A Croatian Parliament lawmaker told N1 on Saturday that he was glad Bosniaks in the neighbouring country used their numerical dominance to elect a Croat member of Bosnia’s Presidency other than the leader of the Croat Democratic Union (HDZ), whom Croats in Bosnia overwhelmingly voted for.

“The HDZ is advocating a policy that is toxic for Bosnia and Herzegovina and voting them out represents a positive political moment for Bosnia because it provides hope that such a rhetoric is removed from the public space,” Ivan Pernar, a representative of a party called ‘Human Shield,’ told N1.

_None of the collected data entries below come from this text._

(** * Further properties: the clock-skew check *)

(** the computed skew is never more than the absolute difference *)
Lemma clockSkewOf_le_abs (repoTime localTime : Time) :
  clockSkewOf repoTime localTime <= Z.abs (repoTime - localTime).
Proof.
  unfold clockSkewOf, time.Sub.
  destruct (Z.ltb_spec (repoTime - localTime) time.minDuration) as [H1 | H1].
  { change (time.minDuration <? 0) with true. cbv iota.
    rewrite neg_minDuration. int64_bounds. lia. }
  destruct (Z.ltb_spec time.maxDuration (repoTime - localTime)) as [H2 | H2].
  { change (time.maxDuration <? 0) with false. cbv iota. int64_bounds. lia. }
  destruct (Z.ltb_spec (repoTime - localTime) 0) as [H3 | H3]; [|lia].
  destruct (Z.eq_dec (repoTime - localTime) time.minDuration) as [H4 | H4].
  - rewrite H4, neg_minDuration. int64_bounds. lia.
  - rewrite neg_exact by (int64_bounds; lia). lia.
Qed.

(** X10: for all timestamps, the clock-skew check fails only when the
    repository timestamp and the local clock differ by more than five
    minutes: saturated differences make it miss a skew, never report one that
    is not there.  The check reads the clock once and leaves no event. *)
Theorem checkClockSkewBounds_no_false_alarm (env : Env) (rp : RunParameters)
    (w : World) (e : error) :
  fst (checkClockSkewBounds env rp w) = Err e ->
  maxClockSkew < Z.abs (RunParameters.MaintenanceStartTime rp - clock env (clockReads w))
  /\ trace (snd (checkClockSkewBounds env rp w)) = trace w
  /\ clockReads (snd (checkClockSkewBounds env rp w)) = S (clockReads w).
Proof.
  intros Herr. rewrite checkClockSkewBounds_unfold in Herr.
  pose proof (clockSkewOf_le_abs (RunParameters.MaintenanceStartTime rp)
                (clock env (clockReads w))) as Hle.
  split.
  - destruct (Z.ltb_spec maxClockSkew
                (clockSkewOf (RunParameters.MaintenanceStartTime rp)
                             (clock env (clockReads w)))); [lia | discriminate].
  - unfold checkClockSkewBounds, bind, repTime, fail, ret. simpl.
    destruct (maxClockSkew <? _); split; reflexivity.
Qed.

Lemma checkClockSkewBounds_no_false_alarm_witness :
  maxClockSkew
  < Z.abs (RunParameters.MaintenanceStartTime (fullRunAt "alice@host1" (t2026 - 6 * time.Minute))
           - clock (quietEnv "alice@host1" t2026 time.zero)
                   (clockReads (freshWorld (paramsOwnedBy "alice@host1") emptySchedule))).
Proof.
  refine (proj1 (checkClockSkewBounds_no_false_alarm
                   (quietEnv "alice@host1" t2026 time.zero)
                   (fullRunAt "alice@host1" (t2026 - 6 * time.Minute))
                   (freshWorld (paramsOwnedBy "alice@host1") emptySchedule)
                   (Errorf "Clock skew detected: local clock is out of sync with repository timestamp by more than allowed %v (local: %v repository: %v). Refusing to run maintenance.")
                   _)).
  vm_compute. reflexivity.
Defined.

Lemma checkClockSkewBounds_within_range_witness :
  exists e,
    fst (checkClockSkewBounds (quietEnv "alice@host1" t2026 time.zero)
           (fullRunAt "alice@host1" (t2026 + 6 * time.Minute))
           (freshWorld (paramsOwnedBy "alice@host1") emptySchedule)) = Err e.
Proof.
  apply (checkClockSkewBounds_within_range (quietEnv "alice@host1" t2026 time.zero)
           (fullRunAt "alice@host1" (t2026 + 6 * time.Minute))
           (freshWorld (paramsOwnedBy "alice@host1") emptySchedule)).
  - vm_compute. reflexivity.
  - vm_compute. reflexivity.
Defined.


(** * Further properties: what a computation keeps and which errors it returns *)

#[local] Instance storeKept_preorder : PreOrder storeKept.
Proof.
  split.
  - intros w. unfold storeKept. auto.
  - intros a b c (H1 & H2 & H3 & H4) (H5 & H6 & H7 & H8).
    unfold storeKept. repeat split; congruence.
Qed.

#[local] Instance historyKept_preorder : PreOrder historyKept.
Proof.
  split.
  - intros w. unfold historyKept. auto.
  - intros a b c (H1 & H2 & H3) (H4 & H5 & H6).
    unfold historyKept. repeat split; congruence.
Qed.

#[local] Instance lockNotLeft_preorder : PreOrder lockNotLeft.
Proof.
  split.
  - intros w H. exact H.
  - intros a b c H1 H2 H. apply H2, H1, H.
Qed.

#[local] Instance emitting_preorder (P : Event -> Prop) : PreOrder (emitting P).
Proof.
  split.
  - intros w. unfold emitting. split; [exists []; split; [reflexivity | constructor] | auto].
  - intros a b c ((n1 & H1 & F1) & H2 & H3 & H4) ((n2 & H5 & F2) & H6 & H7 & H8).
    unfold emitting. split; [|repeat split; congruence].
    exists (n2 ++ n1)%list. split; [rewrite H5, H1, app_assoc; reflexivity|].
    apply Forall_app. split; assumption.
Qed.

Section Always.

Context (R : World -> World -> Prop) `{!PreOrder R} {A B : Type}.

Lemma always_ret (a : A) : always R (ret a).
Proof. intros w. simpl. reflexivity. Qed.

Lemma always_fail (e : error) : always R (@fail A e).
Proof. intros w. simpl. reflexivity. Qed.

Lemma always_lift (r : result A) : always R (lift r).
Proof. intros w. simpl. reflexivity. Qed.

Lemma always_bind (m : M A) (k : A -> M B) :
  always R m -> (forall a, always R (k a)) -> always R (bind m k).
Proof.
  intros Hm Hk w. unfold bind. specialize (Hm w).
  destruct (m w) as [[a | e] w1]; simpl in *; [|exact Hm].
  etransitivity; [exact Hm | apply Hk].
Qed.

Lemma always_wrapErr (m : M A) (msg : string) : always R m -> always R (wrapErr m msg).
Proof.
  intros Hm w. unfold wrapErr. specialize (Hm w).
  destruct (m w) as [[a | e] w1]; exact Hm.
Qed.

Lemma always_attempt (m : M A) : always R m -> always R (attempt m).
Proof.
  intros Hm w. unfold attempt. specialize (Hm w). destruct (m w) as [r w1]. exact Hm.
Qed.

Lemma always_defer (cleanup : M unit) (body : M A) :
  always R cleanup -> always R body -> always R (defer cleanup body).
Proof.
  intros Hc Hb w. unfold defer. specialize (Hb w).
  destruct (body w) as [r w1]. simpl in *.
  etransitivity; [exact Hb | apply Hc].
Qed.

End Always.

Section Errs.

Context (Q : error -> Prop) {A B : Type}.

Lemma errs_ret (a : A) : errs Q (ret a).
Proof. intros w e H. discriminate H. Qed.

Lemma errs_fail (e : error) : Q e -> errs Q (@fail A e).
Proof. intros He w e' H. injection H as <-. exact He. Qed.

Lemma errs_bind (m : M A) (k : A -> M B) :
  errs Q m -> (forall a, errs Q (k a)) -> errs Q (bind m k).
Proof.
  intros Hm Hk w e. unfold bind. specialize (Hm w).
  destruct (m w) as [[a | e'] w1]; simpl in *.
  - apply Hk.
  - intros H. injection H as <-. apply Hm. reflexivity.
Qed.

Lemma errs_wrapErr (m : M A) (msg : string) :
  (forall cause, Q (Wrap cause msg)) -> errs Q (wrapErr m msg).
Proof.
  intros HQ w e. unfold wrapErr.
  destruct (m w) as [[a | e'] w1]; simpl; [discriminate|].
  intros H. injection H as <-. apply HQ.
Qed.

Lemma errs_defer (cleanup : M unit) (body : M A) :
  errs Q body -> errs Q (defer cleanup body).
Proof.
  intros Hb w e. unfold defer. specialize (Hb w).
  destruct (body w) as [r w1]. simpl in *. apply Hb.
Qed.

End Errs.

Lemma errs_log (Q : error -> Prop) (format : string) : errs Q (log format).
Proof. intros w e H. discriminate H. Qed.

Lemma errs_repTime (Q : error -> Prop) (env : Env) : errs Q (repTime env).
Proof. intros w e H. discriminate H. Qed.

Lemma errs_EpochManager (Q : error -> Prop) (env : Env) : errs Q (EpochManager env).
Proof. intros w e H. discriminate H. Qed.

(** the leaves of a computation, run on a world *)
Ltac run_leaf :=
  intros ?w;
  unfold log, call, repTime, EpochManager, GetMetadata, TryLock, Unlock,
    DisableIndexRefresh, record, ret, fail, lift;
  simpl;
  repeat match goal with
         | |- context [match ?x with _ => _ end] => destruct x; simpl
         end.

Ltac always_rule lem := apply lem; try typeclasses eauto.

Ltac always_step leaf :=
  lazymatch goal with
  | |- always _ (ret _) => always_rule always_ret
  | |- always _ (fail _) => always_rule always_fail
  | |- always _ (lift _) => always_rule always_lift
  | |- always _ (wrapErr _ _) => always_rule always_wrapErr
  | |- always _ (attempt _) => always_rule always_attempt
  | |- always _ (defer _ _) => always_rule always_defer
  | |- always _ (bind _ _) => always_rule always_bind; [|intros ?]
  | |- always _ (if ?b then _ else _) => destruct b
  | |- always _ (match ?x with _ => _ end) => destruct x
  | |- always _ (GetSchedule _) => unfold GetSchedule
  | |- always _ (SetSchedule _ _) => unfold SetSchedule
  | |- always _ (GetParams _) => unfold GetParams
  | |- always _ (ReportRun _ _ _ _) => unfold ReportRun
  | |- always _ _ => run_leaf; leaf
  end.

Ltac errs_step :=
  lazymatch goal with
  | |- errs _ (ret _) => apply errs_ret
  | |- errs _ (log _) => apply errs_log
  | |- errs _ (repTime _) => apply errs_repTime
  | |- errs _ (EpochManager _) => apply errs_EpochManager
  | |- errs _ (wrapErr _ _) => apply errs_wrapErr; intros ?
  | |- errs _ (defer _ _) => apply errs_defer
  | |- errs _ (bind _ _) => apply errs_bind; [|intros ?]
  | |- errs _ (fail _) => apply errs_fail
  | |- errs _ (if ?b then _ else _) => destruct b
  | |- errs _ (match ?x with _ => _ end) => destruct x
  end.

Ltac wrapped_with :=
  lazymatch goal with
  | |- wrappedWith _ (Wrap ?c ?msg) =>
      exists c, msg; split; [reflexivity | simpl; tauto]
  end.

(** * Further properties: eligibility and schedule advance *)

Lemma shouldRun_storeKept (env : Env) (p : Params) : always storeKept (shouldRun env p).
Proof.
  unfold shouldRun. cbv zeta.
  repeat always_step ltac:(unfold storeKept; auto).
Qed.

Lemma shouldRun_results (env : Env) (p : Params) (w : World) :
  (forall m, fst (shouldRun env p w) = Ok m ->
             m = ModeNone \/ m = ModeQuick \/ m = ModeFull)
  /\ (forall e, fst (shouldRun env p w) = Err e ->
                Owner p = UsernameAtHost env
                /\ exists cause,
                    failure env Calls.GetSchedule (length (trace w)) = Some cause
                    /\ e = Wrap cause "error getting status").
Proof.
  unfold shouldRun, GetSchedule, repTime. run_monad.
  destruct (String.eqb_spec (Owner p) (UsernameAtHost env)) as [Hown | Hown]; simpl.
  - destruct (failure env Calls.GetSchedule (length (trace w))) as [cause|]; simpl.
    + split; [discriminate|]. intros e H. injection H as <-.
      split; [exact Hown | exists cause; split; reflexivity].
    + destruct (Enabled (FullCycle p)), (Enabled (QuickCycle p)); simpl;
        repeat match goal with
               | |- context [negb (time.Before ?a ?b)] =>
                   destruct (negb (time.Before a b)); simpl
               end;
        (split; [intros m H; injection H as <-; auto | discriminate]).
  - split; [intros m H; injection H as <-; auto | discriminate].
Qed.

(** X12: [shouldRun] only reads: the persisted parameters and schedule, the
    lock and the handle are as before on every path.  The mode it resolves
    to is none, quick or full, never auto, and its only error is the error of
    loading the schedule, wrapped, which only the owner can meet. *)
Theorem shouldRun_reads_only (env : Env) (p : Params) (w : World) :
  storeKept w (snd (shouldRun env p w))
  /\ (forall m, fst (shouldRun env p w) = Ok m ->
                m = ModeNone \/ m = ModeQuick \/ m = ModeFull)
  /\ (forall e, fst (shouldRun env p w) = Err e ->
                Owner p = UsernameAtHost env
                /\ exists cause,
                    failure env Calls.GetSchedule (length (trace w)) = Some cause
                    /\ e = Wrap cause "error getting status").
Proof.
  split; [apply shouldRun_storeKept | apply shouldRun_results].
Qed.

The HDZ, currently the ruling party in Croatia, also has a branch in Bosnia that has been advocating the creation of a separate entity for Croats in in the country and has been accused of inciting nationalism throughout most of Bosnia’s post-war period.

Many of the party’s opponents believe the party often dominates at elections because of elections fraud.

Pernar said the Bosnian HDZ is being run centrally from Zagreb, Croatia’s capital.

“They were defeated, it’s the same mastermind, the same system,” he said.

He then told an anecdote he said he heard following the election in his own country.

“A man enters the polling station with two ID cards, his own and the one that belonged to his dead father. He wants to vote for both. They tell him he can’t vote for his father and he replies: ‘How come I can’t? I could do so until now’,” he said.

Whenever the HDZ was ‘cheated,’ as the party currently claims, “it means they got what they deserved,” Pernar said.

Using numerical dominance to elect the other ethnic group’s representative is not a matter of ethnic intolerance, Pernar said.

“I thought that Croats could not elect the HDZ again but when I saw that Covic got 90 per cent in Mostar, I realized that I don’t have a problem with the HDZ, I have a problem with the majority of Croat people,” he said, adding that this is why using this numerical dominance is not a matter of national intolerance, but rather represents “the rejection of the HDZ policy.”